Hi all,

I have developed a tracking system which operates on video. I also have strong constraints about embeddability (my code needs to run on small cards/CPUs) and the tracker must be real time. Thus, I spend a lot of time to optimize my code, using torch functions and doing as many operations as possible on GPU.
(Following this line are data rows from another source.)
Definition has_pending_switch_sides_uuid (i : string) (uuid : bytes) : Conn bool :=
  change_world retain_pending;;
  stored ← get (λ w, PENDING_SWITCH_SIDES_UUID w !! i);
  mret (match stored with
        | Some (_, u, claimed) => bool_decide (u = uuid) && negb claimed
        | None => false
        end).

Definition claim_pending_switch_sides_uuid (i : string) (uuid : bytes) : Conn bool :=
  change_world retain_pending;;
  stored ← get (λ w, PENDING_SWITCH_SIDES_UUID w !! i);
  match stored with
  | Some (t, u, claimed) =>
      if bool_decide (u = uuid) && negb claimed then
        change_world (λ w, w <| PENDING_SWITCH_SIDES_UUID :=
          <[i := (t, u, true)]> (PENDING_SWITCH_SIDES_UUID w) |>);;
        mret true
      else mret false
  | None => mret false
  end.

(** ** Authorised messages *)
Definition handle_authorized_scope_violation (message : string) : Conn bool :=
  set (λ c, c <| scope_violation_messages :=
    if bool_decide (message ∈ scope_violation_messages c) then scope_violation_messages c
    else message :: scope_violation_messages c |>);;
  close ← bool_option_value "allow-scope-violation-close";
  if close : bool then
    send_close_reason_no_retry "Connection not allowed";;
    on_close true;;
    mret false
  else mret true.

Definition change_resolution : Conn unit :=
  c ← self (λ c, c);
  if keyboard c && resolution_known E then emit ChangeResolutionTo else mret tt.

Definition handle_terminal_action : Conn unit :=
  c ← self (λ c, c);
  if negb (terminal_user_token c) then mret tt
  else
    emit TerminalDo;;
    if terminal_answers E then send TerminalResponseSent else mret tt.

Definition is_one_way_job (a : FileAction) : option Z :=
  match a with
  | SendFile i _ _ | RemoveFile i | Rename i | CreateDir i | RemoveDir i => Some i
  | _ => None
  end.

Definition on_file_action (a : option FileAction) : Conn unit :=
  c ← self (λ c, c);
  let handle_fa := bool_decide (is_Some (file_transfer c))
                   || match a with Some (SendFile _ true _) => true | _ => false end in
  if negb handle_fa then mret tt
  else
    match a with
    | None => mret tt
    | Some a =>
        match (if get_builtin_option "one-way-file-transfer" ==s "Y" then is_one_way_job a else None) with
        | Some job => send (FileErrorSent job)
        | None =>
            match a with
            | ReadEmptyDirs => to_cm (CmFs "read_empty_dirs")
            | ReadDir => to_cm (CmFs "read_dir")
            | AllFiles _ => emit (ReadFiles "all_files")
            | SendFile _ false _ =>
                emit (ReadFiles "read_job");;
                set (λ c, c <| file_transferred := true |>)
            | SendFile _ true _ => mret tt  (* [printer_data] is empty on this system *)
            | Receive _ =>
                to_cm (CmFs "new_write");;
                set (λ c, c <| file_transferred := true |>)
            | RemoveDir _ => to_cm (CmFs "remove_dir")
            | RemoveFile _ => to_cm (CmFs "remove_file")
            | CreateDir _ => to_cm (CmFs "create_dir");; to_cm (CmFileLog "create_dir")
            | Cancel i =>
                to_cm (CmFs "cancel_write");;
                to_cm (CmFs "cancel_read");;
                if has_read_job E i then emit (ReadFiles "cancel");; to_cm (CmFileLog "transfer") else mret tt
            | SendConfirm i =>
                if has_read_job E i then emit (ReadFiles "confirm") else to_cm (CmFs "send_confirm")
            | Rename _ => to_cm (CmFs "rename");; to_cm (CmFileLog "rename")
            end
        end
    end.
(* ===== verification/LoginFrames.v ===== *)
(** * What the code of a login leaves alone

    Rules for code of a connection that moves the [World] only along a preorder, and
    the three preorders the proofs use: [steady] for the host (the secrets a login is
    checked against, and the identity of the machine that opens them), [calm] for the
    steps of a login before a password is checked, and [same_core] for everything that
    does not decide whether the connection is authorised. *)
From S2P Require Import Prelude RustStd RecordUpdate Secrets ConfigStore Config2Store TrustedDevices.
From S2P Require Import SessionScope LoginGuard HostNames Session Login Dispatch.
From Stdlib Require Import Ascii.

Module LoginFrames.
Export Dispatch.

(** ** The host *)
Section Host.
Context `{!Crypto, !Entropy, !Json, !TotpLib, !Tokens}.

(** The secrets are the same, and what identifies the machine was at most cached. *)
Record steady (h h' : Host) : Prop := {
  steady_password : password (CONFIG h') = password (CONFIG h);
  steady_salt : salt (CONFIG h') = salt (CONFIG h);
  steady_temporary : TEMPORARY_PASSWORD h' = TEMPORARY_PASSWORD h;
  steady_config2 : CONFIG2 h' = CONFIG2 h;
  steady_machine : machine_uid h' = machine_uid h;
  steady_uid : CACHED_MACHINE_UID h' = CACHED_MACHINE_UID h
    ∨ (CACHED_MACHINE_UID h = None ∧ CACHED_MACHINE_UID h' = machine_uid h);
  steady_pair : KEY_PAIR h' = KEY_PAIR h ∨ KEY_PAIR h = None;
}.
#[export] Instance steady_preorder : PreOrder steady.
Proof.
  split; [by constructor; auto|].
  intros h1 h2 h3 [A1 A2 A3 A4 A5 A6 A7] [B1 B2 B3 B4 B5 B6 B7].
  constructor; [congruence..| |].
  - destruct A6 as [A6|[A6 A6']], B6 as [B6|[B6 B6']]; [left|right|right|right]; split_and?; congruence.
  - destruct A7 as [A7|A7], B7 as [B7|B7]; [left; congruence|right; congruence|by right|by right].
Qed.

Definition stays {A} (m : HostM A) : Prop := ∀ h, steady h (m h).2.

Lemma stays_ret {A} (a : A) : stays (mret a).
Proof. intros h. cbn. reflexivity. Qed.
Lemma stays_gets {A} (f : Host → A) : stays (gets f).
Proof. intros h. cbn. reflexivity. Qed.
Lemma stays_draw {A} (f : nat → A) : stays (draw f).
Proof. intros h. by constructor; auto. Qed.
Lemma stays_bind {A B} (m : HostM A) (k : A → HostM B) :
  stays m → (∀ a, stays (k a)) → stays (m ≫= k).
Proof.
  intros Hm Hk h. unfold mbind, host_bind. specialize (Hm h). destruct (m h) as [a h1]. cbn in *.
  etrans; [exact Hm|apply Hk].
Qed.
Lemma stays_modify f : (∀ h, steady h (f h)) → stays (modify f).
Proof. intros Hf h. apply Hf. Qed.

Ltac stays_step :=
  match goal with
  | |- stays (mret _) => apply stays_ret
  | |- stays (gets _) => apply stays_gets
  | |- stays (draw _) => apply stays_draw
  | |- stays (modify _) => apply stays_modify; intros ?; by constructor; auto
  | |- stays (_ ≫= _) => apply stays_bind; [|intros ?]
  | |- stays (match ?x with _ => _ end) => destruct x
  end.
Create HintDb stays discriminated.
#[local] Hint Constants Opaque : stays.
Ltac stays := repeat (stays_step || solve [auto 2 with stays nocore]).
(* ===== verification/LoginProofs.v ===== *)
(** * Who is let in

    [lets_in] lists the password hashes a connection accepts in a state, [proves] is a
    login request that answers the challenge with one of them, and [second_factor] the
    ways a login may go on without a code.  A [history] is the events of one connection
    with the states they met; other connections and the user's settings may change
    everything but the connection between two events. *)
From S2P Require Import Prelude RustStd RecordUpdate Secrets ConfigStore Config2Store TrustedDevices.
From S2P Require Import SessionScope LoginGuard HostNames Session Login Dispatch LoginFrames.
From Stdlib Require Import Ascii.

Module LoginProofs.
Export LoginFrames.

(** ** Comparing secrets *)
Lemma foldl_lor_zero (l : list (byte * byte)) x :
  0 ≤ x →
  foldl (λ x '(p, q), Z.lor x (Z.lxor (b2z p) (b2z q))) x l = 0 ↔ x = 0 ∧ Forall (λ '(p, q), p = q) l.
Proof.
  revert x. induction l as [|[p q] l IH]; intros x Hx; cbn [foldl].
  { split; [done|by intros [??]]. }
  pose proof (b2z_range p). pose proof (b2z_range q).
  assert (0 ≤ Z.lxor (b2z p) (b2z q)) by (apply Z.lxor_nonneg; lia).
  rewrite IH by (apply Z.lor_nonneg; lia). rewrite Z.lor_eq_0_iff, Z.lxor_eq_0_iff, Forall_cons.
  split; [intros [[? ?%b2z_inj] ?]|intros [? [-> ?]]]; done.
Qed.

Lemma constant_time_eq_spec a b : constant_time_eq a b = bool_decide (a = b).
Proof.
  unfold constant_time_eq, len. destruct (Z.eqb_spec (Z.of_nat (length a)) (Z.of_nat (length b))) as [Hl|Hl]; cbn [negb].
  2:{ rewrite bool_decide_false; [done|]. by intros ->. }
  apply eq_true_iff_eq. rewrite Z.eqb_eq, bool_decide_eq_true, foldl_lor_zero by lia.
  assert (length a = length b) as Hlen by lia. clear Hl. revert b Hlen.
  induction a as [|x a IH]; intros [|y b] Hlen; try done. cbn in Hlen.
  cbn [zip zip_with]. rewrite Forall_cons. specialize (IH b ltac:(lia)). split.
  - intros [_ [-> HF]]. f_equal. by apply IH.
  - intros [= -> ->]. split; [done|]. split; [done|]. by apply IH.
Qed.

Section Model.
Context `{!Crypto, !Entropy, !Json, !TotpLib, !Tokens, !Site}.

(** ** What lets in *)
Definition key_of (l : LoginRequest) : SessionKey := mkKey (my_id l) (my_name l) (session_id l).

(** A session that is remembered at the time of the event. *)
Definition recent (E : Env) (w : World) (k : SessionKey) (s : SessionEntry) : Prop :=
  SESSIONS w !! k = Some s ∧ instant E - default 0 (times w !! last_recv_time s) < SESSION_TIMEOUT.

Definition logon_screen (E : Env) : bool :=
  (get_builtin_option "allow-logon-screen-password" ==s "Y") && is_logon E.
Definition permanent_allowed (E : Env) (w : World) : bool :=
  permanent_enabled OVERWRITE_SETTINGS DEFAULT_SETTINGS (host w) || logon_screen E.
Definition temporary_allowed (w : World) : bool :=
  temporary_enabled OVERWRITE_SETTINGS DEFAULT_SETTINGS (host w).

Definition stored (w : World) : string := password (CONFIG (host w)).
Definition preset : string * string := get_preset_password_storage_and_salt HARD_SETTINGS.

(** The hashes that let the request in: of the temporary password, of a remembered
    session's password, and what the permanent password is stored as. *)
Inductive lets_in (E : Env) (w : World) (l : LoginRequest) (salt : string) : bytes → Prop :=
| by_temporary :
    temporary_allowed w = true → TEMPORARY_PASSWORD (host w) ≠ "" →
    lets_in E w l salt (sha256 (as_bytes (TEMPORARY_PASSWORD (host w)) ++ as_bytes salt))
| by_session s :
    recent E w (key_of l) s → random_password s ≠ "" →
    lets_in E w l salt (sha256 (as_bytes (random_password s) ++ as_bytes salt))
| by_stored_hash h h1 :
    permanent_allowed E w = true → steady (host w) h →
    (decode_permanent_password_h1_from_storage (stored w) h).1 = Some h1 →
    lets_in E w l salt h1
| by_stored_text h :
    permanent_allowed E w = true → steady (host w) h → stored w ≠ "" →
    (decode_permanent_password_h1_from_storage (stored w) h).1 = None →
    lets_in E w l salt (sha256 (as_bytes (stored w) ++ as_bytes salt))
| by_preset_hash h1 :
    permanent_allowed E w = true → stored w = "" → preset.2 ≠ "" →
    decode_preset_password_h1_from_storage preset.1 = Some h1 →
    lets_in E w l salt h1
| by_preset_text :
    permanent_allowed E w = true → stored w = "" → preset.2 = "" → preset.1 ≠ "" →
    lets_in E w l salt (sha256 (as_bytes preset.1 ++ as_bytes salt)).

(** The request answers the challenge of the connection, and passwords are accepted. *)
Definition proves (E : Env) (w : World) (l : LoginRequest) : Prop :=
  (approve_mode OVERWRITE_SETTINGS DEFAULT_SETTINGS (host w) ≠ Click ∨ logon_screen E = true) ∧
  ∃ h1, lets_in E w l (hash_salt (conn w)) h1 ∧
        lr_password l = sha256 (h1 ++ as_bytes (hash_challenge (conn w))).

(** The session gave a code already, or a trusted device is recognised. *)
Inductive recognised (E : Env) (w : World) (l : LoginRequest) : Prop :=
| by_session_code s : recent E w (key_of l) s → tfa s = true → recognised E w l
| by_device h p a t :
    steady (host w) h →
    proof_password p = lr_password l → proof_token p = trusted_device_v2_token l →
    (host_begin OVERWRITE_SETTINGS DEFAULT_SETTINGS HARD_SETTINGS (now E) p h).1 = Ok (Some (a, true, t)) →
    recognised E w l.

(** A login that may go on without a code. *)
Definition second_factor (E : Env) (w : World) (l : LoginRequest) : Prop :=
  (get_2fa w).1 = None ∨ recognised E w l.

(** ** Steps of a login *)
Definition salted (c : Connection) : string * string := (hash_salt c, hash_challenge c).

(** Between two states of one login. *)
Record untouched (w w' : World) : Prop := {
  un_salted : salted (conn w') = salted (conn w);
  un_sessions : SESSIONS w' ⊆ SESSIONS w;
  un_times : times w' = times w;
  un_host : steady (host w) (host w');
}.
Lemma untouched_trans w1 w2 w3 : untouched w1 w2 → untouched w2 w3 → untouched w1 w3.
Proof. intros [] []. constructor; [congruence|by etrans|congruence|by etrans]. Qed.
Lemma calm_untouched w w' : calm w w' → untouched w w'.
Proof. intros [Hc]. constructor; [|done..]. unfold core, salted in *. congruence. Qed.

Lemma get_option_steady k h h' : steady h h' →
  get_option OVERWRITE_SETTINGS DEFAULT_SETTINGS k h' = get_option OVERWRITE_SETTINGS DEFAULT_SETTINGS k h.
Proof. intros Hs. unfold get_option. by rewrite (steady_config2 _ _ Hs). Qed.

Lemma recent_untouched E w w' k s : untouched w w' → recent E w' k s → recent E w k s.
Proof.
  intros Hu [Hs Ht]. split; [|by rewrite <- (un_times _ _ Hu)].
  eapply lookup_weaken; [done|apply Hu].
Qed.

Lemma lets_in_untouched E w w' l s h1 : untouched w w' → lets_in E w' l s h1 → lets_in E w l s h1.
Proof.
  intros Hu Hl. pose proof (un_host _ _ Hu) as Hh.
  assert (stored w' = stored w) as Hst by (by unfold stored; rewrite (steady_password _ _ Hh)).
  assert (permanent_allowed E w' = permanent_allowed E w) as Hp.
  { unfold permanent_allowed, permanent_enabled, verification_method. by rewrite !(get_option_steady _ _ _ Hh). }
  destruct Hl as [P1 P2|x P1 P2|h h1 P1 P2 P3|h P1 P2 P3 P4|h1 P1 P2 P3 P4|P1 P2 P3 P4];
    rewrite ?Hp, ?Hst in *.
  - rewrite (steady_temporary _ _ Hh) in *. apply by_temporary; [|done].
    unfold temporary_allowed, temporary_enabled, verification_method in *.
    by rewrite (get_option_steady _ _ _ Hh) in P1.
  - eapply by_session; [by eapply recent_untouched|done].
  - eapply by_stored_hash; [done|by etrans|done].
  - eapply by_stored_text; [done|by etrans|done|done].
  - by eapply by_preset_hash.
  - by eapply by_preset_text.
Qed.

Lemma proves_untouched E w w' l : untouched w w' → proves E w' l → proves E w l.
Proof.
  intros Hu [Hm (h1 & Hl & He)]. pose proof (un_salted _ _ Hu) as [= Hs Hc]. split.
  - revert Hm. unfold approve_mode. by rewrite (get_option_steady _ _ _ (un_host _ _ Hu)).
  - exists h1. rewrite Hs, Hc in *. split; [by eapply lets_in_untouched|done].
Qed.

Lemma recognised_untouched E w w' l : untouched w w' → recognised E w' l → recognised E w l.
Proof.
  intros Hu [s Hs Ht|h p a t Hs Hp Ht Hb].
  - eapply by_session_code; [by eapply recent_untouched|done].
  - eapply by_device; [|done..]. etrans; [apply Hu|done].
Qed.

(** ** Passwords *)
Lemma verify_h1_spec c h1 :
  verify_h1 c h1 = true → lr_password (lr c) = sha256 (h1 ++ as_bytes (hash_challenge c)).
Proof. unfold verify_h1. rewrite constant_time_eq_spec. by intros ->%bool_decide_eq_true. Qed.

Lemma validate_plain_spec c pw :
  validate_password_plain c pw = true →
  pw ≠ "" ∧ lr_password (lr c) = sha256 (sha256 (as_bytes pw ++ as_bytes (hash_salt c)) ++ as_bytes (hash_challenge c)).
Proof.
  unfold validate_password_plain. destruct (is_empty pw) eqn:Hp; [done|].
  intros Hv%verify_h1_spec. split; [|done]. intros ->. done.
Qed.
But there is a point not clear to me: I am not sure when data is exchanged between CPU and GPU, and how memory is exactly managed. For instance:

```
a = torch.tensor([1, 2, 3]).float().cuda() # tensor a will be on GPU
b = a + 1 # tensor b will also be on GPU
c = len(a) # tensor c will still be on GPU
```

Few questions about these basic operations:

- On line 1, does the
`.float()`

function make a copy of`a`

in memory? - On line 2, does the
`+`

operation copy the data of`a`

to the CPU, then compute the result, then send the data back to the GPU? Or is torch intelligent enough to make the addition directly on the GPU? Is it always better to use the`.add()`

torch function? - Do functions such as
`len()`

make a copy of the tensor on the CPU before counting?

And finally, is there a difference between these two lines:

```
a = torch.tensor(1.).cuda().add_(1.)
a = torch.tensor(1.).cuda().add_(torch.tensor(1.).cuda())
```

Thank you in advance, any help will be very appreciated!